Linguistic rules
Rule-based pattern matching can be based on simple boolean keywords or more complex models compiled over time by language experts. The linguistic rules can range from identifying parts of speech, syntax, and inflections to rules about different topics, regions, and stylistic variations. This rule-based method can be quickly applied to a set of documents for fast analysis.
Linguistic rules benefits
Fast analysis
The analysis runs quickly (after the rules have been created).
Mistakes are easy to spot
Easy to understand where rules are successful and where they return irrelevant data.
Granular analysis
Text can be broken into smaller chunks for analysis.
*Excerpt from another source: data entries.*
Definition fc_stage (io : StageIo) (sid : Z) (p : HybridPagePool) (c : FileCache)
    (block_index block_length : Z) (pages : list (option Page)) : SResult (Z * Z) * FileCache :=
  let key := mkSliceKey sid block_index block_length in
  let cnt := zlen (omap id pages) in
  match fc_staged c !! key with
  | Some _ => (Ok (block_length, cnt), c)
  | None =>
      let '(r, c) := reserve_stage_bytes (si_pick io) (si_spawned io) block_length c in
      match r with
      | Ok _ =>
          let '(r, c) := stage_entry io p key pages c in
          match r with
          | Ok e =>
              let old := fc_staged c !! key in
              let c := set_staged (<[key := e]> (fc_staged c)) c in
              (Ok (block_length, cnt),
               if old is Some _ then release_stage_bytes block_length c else c)
          | Err _ => (Err CacheError, release_stage_bytes block_length c)
          | Panic => (Panic, c)
          end
      | Err e => (Err e, c)
      | Panic => (Panic, c)
      end
  end.
End operations.

Definition remote_block_is_confirmed (ok : bool) (k : SliceKey) (c : FileCache) : SResult bool :=
  match store_get ok (fc_remote c) (gen_path_for_object_sto k) with
  | Ok object => Ok (zlen object =? sk_block_size k)
  | Err (ObjectStorageError true) => Ok false
  | Err e => Err e
  | Panic => Panic
  end.

(** What [get] and [get_range] do when the local file is gone. *)
Definition missing_local (remote_ok : bool) (k : SliceKey) (c : FileCache) : SResult (option bytes) * FileCache :=
  match remote_block_is_confirmed remote_ok k c with
  | Ok true => (Ok None, remove_staged k c)
  | Ok false => (Err FlushBlockFailed, c)
  | Err e => (Err e, c)
  | Panic => (Panic, c)
  end.

Definition fc_get (local_ok remote_ok : bool) (k : SliceKey) (c : FileCache)
    : SResult (option bytes) * FileCache :=
  match fc_staged c !! k with
  | None => (Ok None, c)
  | Some _ =>
      match store_get local_ok (fc_local c) (gen_path_for_object_sto k) with
      | Ok data => (Ok (Some data), c)
      | Err (ObjectStorageError true) => missing_local remote_ok k c
      | Err e => (Err e, c)
      | Panic => (Panic, c)
      end
  end.

Definition get_range (local_ok remote_ok : bool) (k : SliceKey) (offset len : Z) (c : FileCache)
    : SResult (option bytes) * FileCache :=
  match fc_staged c !! k with
  | None => (Ok None, c)
  | Some _ =>
      if negb local_ok then (Err CacheError, c)
      else match read_exact_at (fc_local c) (gen_path_for_object_sto k) offset len with
           | Some (Some data) => (Ok (Some data), c)
           | Some None => (Err CacheError, c)
           | None => missing_local remote_ok k c
           end
  end.

Definition flush_key (io : MigrateIo) (k : SliceKey) (c : FileCache) : SResult () * FileCache :=
  match fc_staged c !! k with
  | None => (Ok (), c)
  | Some e => migrate_once io e c
  end.

(** The loop of [flush_slice] and [flush_all]; one environment per key. *)
Fixpoint flush_keys (io : SliceKey -> MigrateIo) (ks : list SliceKey) (c : FileCache) : SResult () * FileCache :=
  match ks with
  | [] => (Ok (), c)
  | k :: ks =>
      let '(r, c) := flush_key (io k) k c in
      match r with
      | Ok _ => flush_keys io ks c
      | Err e => (Err e, c)
      | Panic => (Panic, c)
      end
  end.

Definition by_block (a b : SliceKey) : Prop := sk_block_idx a <= sk_block_idx b.
Definition by_slice_block (a b : SliceKey) : Prop :=
  sk_slice_id a < sk_slice_id b \/ sk_slice_id a = sk_slice_id b /\ sk_block_idx a <= sk_block_idx b.
#[export] Instance by_block_dec : RelDecision by_block.
Proof. unfold by_block. intros a b. apply _. Defined.
#[export] Instance by_slice_block_dec : RelDecision by_slice_block.
Proof. unfold by_slice_block. intros a b. apply _. Defined.

Definition staged_keys (c : FileCache) : list SliceKey := (map_to_list (fc_staged c)).*1.

Definition slice_keys (sid : Z) (c : FileCache) : list SliceKey :=
  merge_sort by_block (filter (fun k => sk_slice_id k = sid) (staged_keys c)).

Definition flush_slice (io : SliceKey -> MigrateIo) (sid : Z) (c : FileCache) : SResult () * FileCache :=
  flush_keys io (slice_keys sid c) c.

Definition pending_count (c : FileCache) : Z := Z.of_nat (size (fc_staged c)).

Definition flush_all (io : SliceKey -> MigrateIo) (c : FileCache) : SResult Z * FileCache :=
  let '(r, c) := flush_keys io (merge_sort by_slice_block (staged_keys c)) c in
  match r with
  | Ok _ => (Ok (pending_count c), c)
  | Err e => (Err e, c)
  | Panic => (Panic, c)
  end.
(** The temporary name of a block is not the name of any block. *)
Lemma tmp_not_key k : slice_key_wf k = true -> slice_key_parse (tmp_path (path k)) = Err (ParseSliceKeyFailed (tmp_path (path k))).
Proof.
  intros Hk. unfold slice_key_parse.
  change (strip_prefix "chunks" (tmp_path (path k))) with (Some (slice_key_fmt k +:+ ".uring.tmp")).
  cbn [ok_or mbind outcome_bind].
  assert (Hs : split_on "_"%char (slice_key_fmt k +:+ ".uring.tmp") =
    [fmt_hex8 (sk_slice_id k / 1000 / 1000); fmt_hex8 (sk_slice_id k / 1000); fmt_hex8 (sk_slice_id k);
     fmt_hex8 (sk_block_idx k); fmt_hex8 (sk_block_size k) +:+ ".uring.tmp"]).
  { unfold slice_key_wf, is_u64 in Hk. to_prop.
    assert (0 <= sk_slice_id k / 1000) by (apply Z.div_pos; lia).
    assert (0 <= sk_slice_id k / 1000 / 1000) by (apply Z.div_pos; lia).
    unfold slice_key_fmt. rewrite !append_assoc.
    rewrite !split_plain by (by apply plain_fmt). rewrite split_last; [done|].
    rewrite plain_app, plain_fmt by done. done. }
  rewrite Hs. unfold slice_key_wf, is_u64 in Hk. to_prop. rewrite !fmt_hex8_parse by lia.
  cbn [ok_or mbind outcome_bind].
  assert (Hn : from_str_radix16 (fmt_hex8 (sk_block_size k) +:+ ".uring.tmp") = None).
  { pose proof (fmt_hex8_parse (sk_block_size k) ltac:(lia)) as Hp.
    pose proof (plain_fmt (sk_block_size k) ltac:(lia)) as Hpl.
    destruct (fmt_hex8 (sk_block_size k)) as [|c t]; [done|]. rewrite cons_app. cbn [from_str_radix16] in *.
    simpl in Hpl. destruct (Ascii.eqb c "+"%char); [by rewrite andb_false_r in Hpl|].
    by rewrite <- cons_app, hex_fold_app, Hp. }
  by rewrite Hn.
Qed.

Lemma tmp_not_path k k' : slice_key_wf k = true -> slice_key_wf k' = true -> tmp_path (path k) <> path k'.
Proof.
  intros Hk Hk' E. pose proof (tmp_not_key k Hk) as H. rewrite E in H. unfold path in H.
  by rewrite slice_key_parse_fmt in H.
Qed.

Lemma recover_entry_key io name d k :
  recover_entry io name d = Ok (Some k) -> slice_key_wf k = true /\ name = path k /\
    exists data, d = DFile data /\ zlen data = sk_block_size k.
Proof.
  unfold recover_entry. intros H. apply bind_Ok in H as (? & _ & H). apply bind_Ok in H as (? & _ & H).
  destruct d as [data|]; [|done].
  destruct (is_incomplete_stage_file name); [by apply bind_Ok in H as (? & _ & H)|].
  destruct (slice_key_parse name) as [k'| |] eqn:E; [|done..]. apply bind_Ok in H as (? & _ & H).
  destruct (zlen data =? _) eqn:Ez; [|done]. to_prop. injection H as <-.
  split_and!; [by eapply slice_key_parse_wf|by rewrite <- (slice_key_parse_inv _ _ E)|by exists data].
Qed.

Lemma recover_entry_file io name data o :
  recover_entry io name (DFile data) = Ok o ->
  (if is_incomplete_stage_file name then _ ← ensure (rc_remove_file io name) UnknownIOError; Ok None
   else match slice_key_parse name with
        | Ok k => _ ← ensure (rc_metadata io name) UnknownIOError;
                  if zlen data =? sk_block_size k then Ok (Some k) else Err CacheError
        | _ => Err CacheError
        end) = Ok o.
Proof. unfold recover_entry. intros H. by repeat apply bind_Ok in H as (? & _ & H). Qed.

Lemma recover_entry_other io name o : recover_entry io name DOther <> Ok o.
Proof. unfold recover_entry. intros H. by repeat apply bind_Ok in H as (? & _ & H). Qed.

Lemma recover_spec io entries dir ks dir' :
  recover_stage_index io entries dir = (Ok ks, dir') ->
  (forall k, k ∈ ks -> slice_key_wf k = true /\ exists data, (path k, DFile data) ∈ entries /\ zlen data = sk_block_size k) /\
  (forall k data, slice_key_wf k = true -> (path k, DFile data) ∈ entries -> k ∈ ks /\ zlen data = sk_block_size k) /\
  (forall name, is_incomplete_stage_file name = false -> dir' !! name = dir !! name).
Proof.
  unfold recover_stage_index. destruct (rc_read_dir io); [|done].
  revert dir ks dir'. induction entries as [|[name d] entries IH]; intros dir ks dir' H; simpl in H.
  { injection H as <- <-. split_and!; [intros k Hk; by apply elem_of_nil in Hk| |done].
    intros k data _ Hk. by apply elem_of_nil in Hk. }
  destruct (recover_entry io name d) as [o| |] eqn:Er; [|done..].
  destruct (recover_entries io entries _) as [r dir1] eqn:Hrec. injection H as H <-.
  apply bind_Ok in H as (ks1 & -> & H). injection H as <-.
  destruct (IH _ _ _ Hrec) as (IH1 & IH2 & IH3). split_and!.
  - assert (Hgen : forall k, k ∈ ks1 -> slice_key_wf k = true /\
        exists data, (path k, DFile data) ∈ (name, d) :: entries /\ zlen data = sk_block_size k).
    { intros k Hk. destruct (IH1 k Hk) as (? & data & ? & ?). split; [done|]. exists data. split; [by right|done]. }
    destruct o as [k0|]; [|exact Hgen]. intros k Hk. apply elem_of_cons in Hk as [->|Hk]; [|by apply Hgen].
    destruct (recover_entry_key _ _ _ _ Er) as (Hw & -> & data & -> & Hz). split; [done|].
    exists data. split; [by left|done].
  - intros k data Hw Hin. apply elem_of_cons in Hin as [Heq|Hin].
    + injection Heq as <- <-. apply recover_entry_file in Er. rewrite canonical_complete in Er.
      unfold path in Er. rewrite slice_key_parse_fmt in Er by done. apply bind_Ok in Er as (? & _ & Er).
      destruct (zlen data =? _) eqn:Ez; [|done]. to_prop. injection Er as <-. split; [by left|done].
    + destruct (IH2 k data Hw Hin) as [Hk Hz]. split; [|done]. destruct o; [by right|done].
  - intros n Hn. rewrite IH3 by done. destruct o as [|]; [done|].
    destruct (decide (n = name)) as [->|Hne]; [|by rewrite lookup_delete_ne].
    destruct d as [data|]; [apply recover_entry_file in Er|by apply recover_entry_other in Er]. rewrite Hn in Er.
    destruct (slice_key_parse name); [|done..]. apply bind_Ok in Er as (? & _ & Er). by destruct (_ =? _).
Qed.

Lemma index_keys_spec gen ks k :
  (forall e, index_keys gen ks !! k = Some e -> ci_key e = k /\ k ∈ ks) /\
  (k ∈ ks -> is_Some (index_keys gen ks !! k)).
Proof.
  revert gen. induction ks as [|k0 ks IH]; intros gen; simpl.
  - split; [done|]. intros H. by apply elem_of_nil in H.
  - destruct (IH (gen + 1)) as [IH1 IH2]. destruct (decide (k = k0)) as [->|Hne].
    + rewrite lookup_insert_eq. split; [intros e [= <-]; by split; [|left]|by eexists].
    + rewrite lookup_insert_ne by done. split.
      * intros e He. destruct (IH1 e He). split; [done|by right].
      * intros Hk. apply elem_of_cons in Hk as [->|Hk]; [done|by apply IH2].
Qed.

(** What a crash leaves under the name of a block. *)
Lemma crash_dir_keys s dir0 k :
  CacheInv s -> crash_dir s dir0 -> slice_key_wf k = true ->
  (forall b, dir0 !! path k = Some b -> forall x, cs_acked s !! k = Some x -> x = b) /\
  (is_Some (fc_local (cs_cache s) !! path k) -> is_Some (dir0 !! path k)).
Proof.
  intros I Hd Hk.
  assert (Hbase : forall b, fc_local (cs_cache s) !! path k = Some b -> forall x, cs_acked s !! k = Some x -> x = b).
  { intros b Hb x Hx. eapply acked_same; [exact Hx|]. by apply (ci_local s I). }
  destruct Hd as [|k0 data n Hk0|k0 data Hk0 Hz Himm]; [done| |].
  - unfold write_crashed. rewrite lookup_insert_ne by (by apply tmp_not_path). done.
  - destruct (decide (path k0 = path k)) as [Ep|Hne]; [|by rewrite lookup_insert_ne].
    rewrite Ep, lookup_insert_eq. apply path_inj in Ep; [|done|done]. subst k0. split; [|by eexists].
    intros b [= <-] x Hx. symmetry. by apply Himm.
Qed.

Lemma dir_entry dir0 entries k data :
  entries ≡ₚ prod_map id DFile <$> map_to_list dir0 ->
  (path k, DFile data) ∈ entries <-> dir0 !! path k = Some data.
Proof.
  intros ->. rewrite list_elem_of_fmap. split.
  - intros ([n d] & [= -> ->] & Hin). by apply elem_of_map_to_list in Hin.
  - intros H. exists (path k, data). split; [done|]. by apply elem_of_map_to_list.
Qed.

Lemma file_cache_new_Ok io sp mx entries dir remote c dir' :
  file_cache_new io true sp mx entries dir remote = (Ok c, dir') ->
  exists ks, recover_stage_index io entries dir = (Ok ks, dir') /\
    c = mkFC (index_keys 0 ks) dir' remote (u64_wrap (sum_sizes (index_keys 0 ks))) false mx (zlen ks).
Proof.
  unfold file_cache_new. cbn [negb]. destruct (recover_stage_index io entries dir) as [[ks| |] d1]; [|done..].
  destruct (_ || _); [|done]. intros H. inversion H. by exists ks.
Qed.

Lemma cache_restart_inv io s dir0 entries sp mx c dir' :
  CacheInv s -> crash_dir s dir0 -> entries ≡ₚ prod_map id DFile <$> map_to_list dir0 ->
  file_cache_new io true sp mx entries dir0 (fc_remote (cs_cache s)) = (Ok c, dir') ->
  sum_sizes (fc_staged c) < 2 ^ 64 -> CacheInv (mkSys c (cs_acked s ∪ recovered c) [] []).
Proof.
  intros I Hcd He Hn Hsum. apply file_cache_new_Ok in Hn as (ks & Hrec & Hc).
  destruct (recover_spec _ _ _ _ _ Hrec) as (R1 & R2 & R3).
  assert (Hst : fc_staged c = index_keys 0 ks) by (by rewrite Hc).
  assert (Hlo : forall k, fc_local c !! path k = dir0 !! path k) by (intros k; rewrite Hc; by apply R3).
  assert (Hrem : fc_remote c = fc_remote (cs_cache s)) by (by rewrite Hc).
  assert (Hby : fc_staged_bytes c = u64_wrap (sum_sizes (fc_staged c))) by (by rewrite Hc).
  assert (Hin : forall k, k ∈ ks <-> is_Some (fc_staged c !! k)).
  { intros k. rewrite Hst. destruct (index_keys_spec 0 ks k) as [X1 X2]. split; [done|].
    intros [e Hk]. by apply (X1 e). }
  assert (Hkey : forall k b, slice_key_wf k = true -> dir0 !! path k = Some b ->
             is_Some (fc_staged c !! k) /\ zlen b = sk_block_size k).
  { intros k b Hk Hb. rewrite <- Hin. apply R2; [done|]. by apply (dir_entry dir0). }
  assert (Hst2 : forall k, is_Some (fc_staged c !! k) -> slice_key_wf k = true /\
             exists b, dir0 !! path k = Some b /\ zlen b = sk_block_size k).
  { intros k Hk. apply Hin, R1 in Hk as (Hw & b & Hb & Hz). split; [done|]. exists b.
    split; [by apply (dir_entry dir0 entries)|done]. }
  assert (Hrc : forall k b, recovered c !! k = Some b <-> is_Some (fc_staged c !! k) /\ dir0 !! path k = Some b).
  { intros k b. unfold recovered. rewrite map_lookup_imap, Hlo.
    destruct (fc_staged c !! k); simpl; split; [by intros ->|by intros [_ ->]|done|by intros [[] _]]. }
  assert (Hack : forall k b, (cs_acked s ∪ recovered c) !! k = Some b <->
             cs_acked s !! k = Some b \/ recovered c !! k = Some b).
  { intros k b. rewrite lookup_union_Some_raw. split; [naive_solver|]. intros [H|H]; [by left|].
    destruct (cs_acked s !! k) as [x|] eqn:Ex; [|by right]. left.
    destruct (proj1 (Hrc k b) H) as [Hs Hb]. destruct (Hst2 k Hs) as [Hw _].
    by rewrite (proj1 (crash_dir_keys s dir0 k I Hcd Hw) b Hb x Ex). }
  assert (Hdur : forall k b, cs_acked s !! k = Some b -> dir0 !! path k = Some b \/ remote_has (cs_cache s) k b).
  { intros k b Hb. pose proof (acked_wf s k b I Hb) as Hw.
    destruct (ci_durable s I k b Hb) as [Hl|Hr]; [left|by right].
    destruct (crash_dir_keys s dir0 k I Hcd Hw) as [C1 C2].
    destruct C2 as [b' Hb']; [by exists b|]. rewrite Hb'. f_equal. symmetry. by apply (C1 b'). }
  constructor; simpl.
  - intros k b Hb. apply Hack in Hb as [Hb|Hb]; [by apply (ci_keys s I)|].
    apply Hrc in Hb as [Hs Hb]. destruct (Hst2 k Hs) as [Hw _]. split; [done|]. by apply (Hkey k b).
  - intros k e Hk. split.
    + rewrite Hst in Hk. by apply (index_keys_spec 0 ks k).
    + destruct (Hst2 k) as (Hw & b & Hb & _); [by eexists|]. exists b. apply Hack. right. apply Hrc. by split; [eexists|].
  - intros k b Hb Hnone. apply Hack in Hb as [Hb|Hb].
    + unfold remote_has. rewrite Hrem. destruct (Hdur k b Hb) as [Hd|Hd]; [|done].
      destruct (Hkey k b) as [[e Hx] _]; [by eapply acked_wf|done|]. by rewrite Hx in Hnone.
    + apply Hrc in Hb as [[e Hx] _]. by rewrite Hx in Hnone.
  - intros k b Hb. unfold local_has, remote_has. rewrite Hlo, Hrem. apply Hack in Hb as [Hb|Hb]; [by apply Hdur|].
    apply Hrc in Hb as [_ Hb]. by left.
  - intros k b Hw Hl. unfold local_has in Hl. rewrite Hlo in Hl. apply Hack. right. apply Hrc.
    split; [|done]. by apply (Hkey k b).
  - intros k b Hw Hr. unfold remote_has in Hr. rewrite Hrem in Hr. apply Hack. left. by apply (ci_remote s I).
  - rewrite Hby. unfold u64_wrap. apply Z.mod_small. split; [|done]. apply sum_sizes_nonneg.
    intros k e Hk. rewrite Hst in Hk. destruct (proj1 (index_keys_spec 0 ks k) e Hk) as [-> Hk'].
    destruct (R1 k Hk') as [Hw _]. pose proof (key_size k Hw). lia.
  - rewrite Hby. apply u64_wrap_range.
  - intros e Hx. by apply elem_of_nil in Hx.
  - constructor.
Qed.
Results closely match expectations
Rules-based analysis will find what you’re looking for, but often serves to reinforce initial assumptions instead of challenging them with a broader perspective.
Linguistic rules trade offs
There are always exceptions to rules
Language is variable, constantly changing, and often informal. It is impossible for rules to account for all the ways meaning can be expressed in text. Text analysis based on linguistic rules often misses information that is relevant due to the rigidity of the rules.
Building complex rules can take years
Complex rules based on expert knowledge sometimes require years of research to compile the necessary resources to perform the analysis.
Detailed development for each language
Certain languages that have not been widely studied may not be easily analyzed before extensive research on the unique features of the grammar and vocabulary.
Narrow approach
Rules are created by humans with inherent biases, and will only match patterns which were expected to be found. Discovering trends and new ways of expressing ideas is hampered by the reliance on static resources.